Quelques limites existent dans cette étude. La première est que la conception de l’étude était rétrospective et que la comparaison avec la radiographie aérienne n’était pas directe, mais basée sur des données historiques. Une autre est que nous avons autorisé jusqu’à 1 semaine entre la radiographie et l’IRM pour un genou donné, et la quantité de liquide articulaire peut avoir changé pendant cette période. Nous avons également basé certains de nos calculs sur les travaux de Schweitzer et al. dans les genoux cadavériques; une lacune possible de cette étude était que l’IRM initiale n’a pas été réalisée pour confirmer que les genoux étaient secs avant l’instillation de liquide. Une limitation potentielle supplémentaire est que le genou n’est pas tourné pour la radiographie latérale de la table transversale mais est normalement maintenu dans le 5-15 ° naturel de rotation externe pendant l’IRM. Cela pourrait affecter de manière différentielle la distribution du fluide articulaire, et nous avons donc essayé de rendre compte de cette différence de position en utilisant la méthode statistique de la modélisation mixte de mesures répétées non linéaires. Enfin, nous avons demandé aux lecteurs de radiographie et d’IRM de mesurer la poche suprapatellaire à sa base au point médian du coussinet adipeux suprapatellaire antérieur pour normaliser les mesures, mais il y a probablement une distension non linéaire de la base de la poche suprapatellaire, avec une distension croissante de l’aspect supérieur de la poche avec des épanchements plus importants. Cependant, notre calcul avec des mesures répétées de modélisation mixte non linéaire a également tenté de tenir compte de cela.

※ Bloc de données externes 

(** * decthings model runtime (run/run.py): wire codec, registries, dispatcher

    A shallow embedding of [src/decthings_model/run/run.py].  Module-level
    dictionaries become finite maps inside an explicit [state]; Python
    objects that are shared by reference (the [stored] dict of one
    [callInstantiateModel] activation, a [TrainTracker]) live in a store
    addressed by natural numbers; [async def] handlers become resumable
    computations that stop at every [await]. *)

From Stdlib Require Import ZArith NArith Lia.
From Stdlib.Strings Require Import Byte.
From stdpp Require Import gmap strings list pretty.

Open Scope Z_scope.
Set Warnings "-register-all".

(** ** Bytes and big-endian integers *)

Abbreviation bytes := (list byte).

(** Least significant byte of [n]. *)
Definition byte_of_N (n : N) : byte :=
  default x00 (Byte.of_N (n mod 256)%N).

(** [len] base-256 digits of [n], least significant first. *)
Fixpoint digits_le (len : nat) (n : N) : bytes :=
  match len with
  | O => []
  | S k => byte_of_N n :: digits_le k (n / 256)%N
  end.

(** [n.to_bytes(len, 'big')]: [None] stands for Python's [OverflowError]
    (negative, or too big for [len] bytes). *)
Definition to_bytes (len : nat) (n : Z) : option bytes :=
  if (0 <=? n) && (n <? 256 ^ Z.of_nat len)
  then Some (rev (digits_le len (Z.to_N n)))
  else None.

(** [int.from_bytes(b, 'big')]. *)
Definition from_bytes (b : bytes) : N :=
  fold_left (fun acc x => (acc * 256 + Byte.to_N x)%N) b 0%N.

(** ** bytearray operations used by the encoder *)

(** [bytearray(n)]: [n] zero bytes. *)
Definition bytearray (n : nat) : bytes := replicate n x00.

(** [buf[a:b] = x] for [0 <= a], [0 <= b]: Python clamps both bounds to the
    length and replaces the slice, whatever the length of [x]. *)
Definition slice_assign (buf : bytes) (a b : nat) (x : bytes) : bytes :=
  take a buf ++ x ++ drop (a `max` b)%nat buf.
(** * repoze.bfg.security: the permission facade and its result types

    A shallow embedding of [src/repoze/bfg/security.py].  The module is
    Python 2 code; the fragment of the Python object model it relies on
    (classes, truth values, the iteration protocol, [%] formatting, raising)
    is written out first, the module itself follows, and the properties of
    the module come last. *)

From Stdlib Require Import String Ascii List ZArith Bool Lia.
Import ListNotations.
Local Open Scope string_scope.

(** ** Classes and values *)

(** The classes that occur in the module.  The [py_] constructors are
    builtin classes, the others are the classes the module defines, and
    [foreign] stands for a class defined elsewhere (the class of a context
    or of a request), taken to derive from [object] directly. *)
Inductive class : Type :=
| py_object
| py_NoneType
| py_int
| py_bool
| py_str
| py_tuple
| py_list
| py_iterator
| AllPermissionsList
| PermitsResult
| Denied
| Allowed
| ACLPermitsResult
| ACLDenied
| ACLAllowed
| foreign (name : string).

Definition class_eq_dec (c d : class) : {c = d} + {c <> d}.
Proof. decide equality; apply string_dec. Defined.

(** Method resolution order: the class followed by its bases. *)
Definition mro (c : class) : list class :=
  match c with
  | py_object => [py_object]
  | py_bool => [py_bool; py_int; py_object]
  | PermitsResult => [PermitsResult; py_int; py_object]
  | Denied => [Denied; PermitsResult; py_int; py_object]
  | Allowed => [Allowed; PermitsResult; py_int; py_object]
  | ACLPermitsResult => [ACLPermitsResult; py_int; py_object]
  | ACLDenied => [ACLDenied; ACLPermitsResult; py_int; py_object]
  | ACLAllowed => [ACLAllowed; ACLPermitsResult; py_int; py_object]
  | c => [c; py_object]
  end.

Definition issubclass (c d : class) : bool :=
  existsb (fun b => if class_eq_dec b d then true else false) (mro c).

Definition class_name (c : class) : string :=
  match c with
  | py_object => "object"
  | py_NoneType => "NoneType"
  | py_int => "int"
  | py_bool => "bool"
  | py_str => "str"
  | py_tuple => "tuple"
  | py_list => "list"
  | py_iterator => "iterator"
  | AllPermissionsList => "AllPermissionsList"
  | PermitsResult => "PermitsResult"
  | Denied => "Denied"
  | Allowed => "Allowed"
  | ACLPermitsResult => "ACLPermitsResult"
  | ACLDenied => "ACLDenied"
  | ACLAllowed => "ACLAllowed"
  | foreign name => name
  end.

En conclusion, la radiographie latérale en table croisée du genou offre les avantages de la capacité à détecter la lipohémarthrose et la déformation en flexion. L’évaluation qualitative de la radiographie latérale du tableau croisé est très sensible pour la détection de l’épanchement quel que soit le niveau de formation du lecteur. L’expérience du lecteur peut être importante pour le classement qualitatif du liquide articulaire, mais cela pourrait être compensé par une mesure quantitative de la poche suprapatellaire. Nous avons déterminé un nouveau critère de mesure de la poche suprapatellaire de 7 mm sur la radiographie latérale de la table transversale pour le diagnostic de l’épanchement, qui fournit une sensibilité, une spécificité et une précision comparables aux données historiques pour la radiographie aérienne.